The high ridge, of which Cedar Mountain is the apex, runs east and west across the town. It is the water-shed, or divide, between the Great and Little Ossipee Rivers. The town is dotted all over with hills and swells, some of them hard to climb, but generally productive.

The principal river is the Great Ossipee. By estimation, the average yearly discharge is nine billion cubic feet (8 m^{3}/s), the length 33 mi, draining an area of about 240 sqmi. There is an excellent water power at Kezar Falls, the descent being 50 ft/mi.

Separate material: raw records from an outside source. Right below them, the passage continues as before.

(* ===== verification/JsonText.v ===== *)
(** * JSON values, their items and their texts

    [json] are the values a configuration can hold; [item_of] is the item cJSON
    represents one with and [render] its text, compact or formatted.  The parser turns
    the text into the item. *)

From Stdlib Require Import ZArith Lia SpecFloat Ascii.
From stdpp Require Import base numbers list strings.
From S2P Require Import Prelude DoubleArith Json JsonPrint JsonSafe JsonNum.
Open Scope Z_scope.

Module JsonText.
Export JsonPrint JsonNum.

(** ** Values *)

Inductive json :=
  | JNull
  | JBool (b : bool)
  | JInt (n : Z)
  | JString (s : bytes)
  | JArray (l : list json)
  | JObject (l : list (bytes * json)).

Section Induction.
Context (P : json -> Prop).
Hypothesis H_null : P JNull.
Hypothesis H_bool : forall b, P (JBool b).
Hypothesis H_int : forall n, P (JInt n).
Hypothesis H_string : forall s, P (JString s).
Hypothesis H_array : forall l, Forall P l -> P (JArray l).
Hypothesis H_object : forall l, Forall (fun kv => P (snd kv)) l -> P (JObject l).

Fixpoint json_nested_ind (j : json) : P j :=
  match j with
  | JNull => H_null
  | JBool b => H_bool b
  | JInt n => H_int n
  | JString s => H_string s
  | JArray l => H_array l
      ((fix go (l : list json) : Forall P l :=
          match l with
          | [] => Forall_nil_2 P
          | x :: l' => Forall_cons_2 P x l' (json_nested_ind x) (go l')
          end) l)
  | JObject l => H_object l
      ((fix go (l : list (bytes * json)) : Forall (fun kv => P (snd kv)) l :=
          match l with
          | [] => Forall_nil_2 _
          | x :: l' => Forall_cons_2 _ x l' (json_nested_ind (snd x)) (go l')
          end) l)
  end.

End Induction.

(** The item of a value, under a name inside an object. *)
Fixpoint item_of (name : option bytes) (j : json) : cJSON :=
  match j with
  | JNull => mk_cJSON cJSON_NULL None 0 (S754_zero false) name []
  | JBool true => mk_cJSON cJSON_True None 1 (S754_zero false) name []
  | JBool false => mk_cJSON cJSON_False None 0 (S754_zero false) name []
  | JInt n => mk_cJSON cJSON_Number None (saturate (Double.of_Z n)) (Double.of_Z n) name []
  | JString s => mk_cJSON cJSON_String (Some s) 0 (S754_zero false) name []
  | JArray l => mk_cJSON cJSON_Array None 0 (S754_zero false) name (map (item_of None) l)
  | JObject l =>
      mk_cJSON cJSON_Object None 0 (S754_zero false) name
        (map (fun kv => item_of (Some (fst kv)) (snd kv)) l)
  end.

Lemma string_item_of name j : string (item_of name j) = name.
Proof. destruct j as [|[]| | | |]; reflexivity. Qed.

(** Bytes of a C string. *)
Definition good_bytes (s : bytes) : Prop := Forall (fun c => 0 < c < 256) s.

Lemma good_of_bool (s : bytes) : forallb (fun c => (0 <? c) && (c <? 256)) s = true -> good_bytes s.
Proof.
  intros H. apply Forall_forall. intros c Hc. apply list_elem_of_In in Hc.
  rewrite forallb_forall in H. specialize (H c Hc). zbool. lia.
Qed.

Lemma good_no_nul s : good_bytes s -> no_nul s.
Proof. intros H. eapply Forall_impl; [exact H|]. cbn. lia. Qed.

(** Strings are C strings and integers have at most 15 digits. *)
Inductive good : json -> Prop :=
  | good_null : good JNull
  | good_bool b : good (JBool b)
  | good_int n : - max15 < n < max15 -> good (JInt n)
  | good_string s : good_bytes s -> good (JString s)
  | good_array l : Forall good l -> good (JArray l)
  | good_object l : Forall (fun kv => good_bytes (fst kv) /\ good (snd kv)) l -> good (JObject l).

(** [good] of a concrete value. *)
Ltac prove_good :=
  let Hint := fresh in
  assert (forall n, (- max15 <? n) && (n <? max15) = true -> good (JInt n)) as Hint
    by (intros ? ?; constructor; zbool; lia);
  repeat first
    [ apply Forall_nil_2 | apply Forall_cons_2 | split
    | apply good_of_bool; vm_compute; reflexivity
    | apply Hint; vm_compute; reflexivity
    | apply good_object | apply good_array | apply good_null | apply good_bool | apply good_string ].

(** The nesting of arrays and objects. *)
Fixpoint height (j : json) : nat :=
  match j with
  | JArray l => S (list_max (map height l))
  | JObject l => S (list_max (map (fun kv => height (snd kv)) l))
  | _ => 0
  end.

(** ** Texts *)

Definition esc (c : Z) : bytes := take (snd (escaped c)) (fst (escaped c)).

Definition string_text (s : bytes) : bytes := quote :: flat_map esc s ++ [quote].

(** Elements separated by [sep]. *)
Fixpoint joined (sep : bytes) (l : list bytes) : bytes :=
  match l with
  | [] => []
  | [x] => x
  | x :: l' => x ++ sep ++ joined sep l'
  end.

(** The members of an object: a comma after each but the last, and in formatted text
    each on a line of its own. *)
Fixpoint lines (fmt : bool) (l : list bytes) : bytes :=
  let newline := if fmt then [10] else [] in
  match l with
  | [] => []
  | [x] => x ++ newline
  | x :: l' => x ++ [chr ","] ++ newline ++ lines fmt l'
  end.

Definition separator (fmt : bool) : bytes := if fmt then [chr ","; chr " "] else [chr ","].

(** [d] is the nesting outside the value. *)
Fixpoint render (fmt : bool) (d : nat) (j : json) : bytes :=
  match j with
  | JNull => text "null"
  | JBool true => text "true"
  | JBool false => text "false"
  | JInt n => int_text n
  | JString s => string_text s
  | JArray l => [chr "["] ++ joined (separator fmt) (map (render fmt (S d)) l) ++ [chr "]"]
  | JObject l =>
      [chr "{"] ++ (if fmt then [10] else []) ++
      lines fmt (map (fun kv =>
        (if fmt then tabs (S d) else []) ++ string_text (fst kv) ++ [chr ":"] ++
        (if fmt then [9] else []) ++ render fmt (S d) (snd kv)) l) ++
      (if fmt then tabs d else []) ++ [chr "}"]
  end.

(** ** What the parser sees *)

Definition text_of (b : parse_buffer) : bytes := take (buf_length b) (content b).

(** The buffer holds [pre ++ s] and the offset is after [pre]. *)
Record sees (b : parse_buffer) (pre s : bytes) : Prop := {
  se_text : text_of b = pre ++ s;
  se_offset : offset b = length pre;
  se_mem : (buf_length b <= length (content b))%nat
}.
(* ===== verification/JsonPrintSpec.v ===== *)
(** * The printer writes the text of a value

    What a print buffer holds, and that [print_value] writes [render] of a value behind it:
    every store stays inside the buffer, whatever the allocator does, and the printer only
    gives up when the text does not fit and the buffer cannot grow. *)

From Stdlib Require Import ZArith Lia SpecFloat Ascii.
From stdpp Require Import base numbers list strings.
From S2P Require Import Prelude DoubleArith Json JsonPrint JsonNum JsonText.
Open Scope Z_scope.

Module JsonPrintSpec.
Export JsonPrint JsonNum JsonText.

Section Printing.
Context (can_alloc : nat -> nat -> bool) (fresh : nat -> Z).

(** The buffer starts with [s]. *)
Record holding (p : printbuffer) (s : bytes) : Prop := {
  ho_memory : exists m, buffer p = Some m /\ (p_length p <= length m)%nat /\ take (length s) m = s;
  ho_fits : (length s <= p_length p)%nat;
  ho_length : Z.of_nat (p_length p) <= INT_MAX
}.

(** The next character goes behind [s], and there is place for one. *)
Record ready (p : printbuffer) (s : bytes) : Prop := {
  re_holding : holding p s;
  re_offset : p_offset p = length s;
  re_place : (length s < p_length p)%nat
}.

(** What no operation changes; the buffer only grows. *)
Record frame (p p' : printbuffer) : Prop := {
  fr_depth : p_depth p' = p_depth p;
  fr_noalloc : noalloc p' = noalloc p;
  fr_format : format p' = format p;
  fr_reallocate : reallocate p' = reallocate p;
  fr_length : (p_length p <= p_length p')%nat
}.

Lemma frame_refl p : frame p p.
Proof. split; reflexivity. Qed.

Lemma frame_trans p p' p'' : frame p p' -> frame p' p'' -> frame p p''.
Proof. intros [] []. split; try congruence. lia. Qed.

South River is next in size. It enters the Ossipee above Porter Bridge. The privilege at Lord's mills is the best within the town. The Bickford and Blaisdall mill streams run into the Little Ossipee. Smaller brooks are found in all parts of the town. It would be hard to find a lot of land not having one or more living springs, and as many never failing rivulets.

A small part of Province Pond is in Parsonsfield. The state line is 1/4 mi from the eastern shore, and the distance across, by that line, is about 1 mi. Long Pond, in the northeast, is a beautiful sheet of water, 1.5 mi long, and about one-third (800 m) that in width. West Pond, separated from Long Pond by a ridge, is nearly half as large. Smaller ponds are found among the hills.

Coarse granite rock projects here and there, but surface ledges cover only a small part of the town. Less than half the wells extend down to the rock bed. The prevailing soil may be denominated granite. There are patches of sand, but clay, even of inferior quality, is scarce. From one to two feet (300 to 600 mm) below the surface there is a hard pan or subsoil.

There are but few swamps or bog meadows, for the reason that the surface is tilted this, that, and every way, but valuable intervales lie along the brooks and rivers.

There are very few farms without stones enough to fence them. A large surplus of this imperishable fence material is the rule.

The original forest growth was maple, beech, hemlock, pine, birch, oak, and ash, with scores of other trees interspersed. Each variety prevailing in its favored locality, but not holding exclusive possession of a single farm. Where a second growth has been allowed to spring up, the soft woods in many cases have succeeded the hard, while the hard has been followed by soft. It is known that the present growth is a little more mixed than the first.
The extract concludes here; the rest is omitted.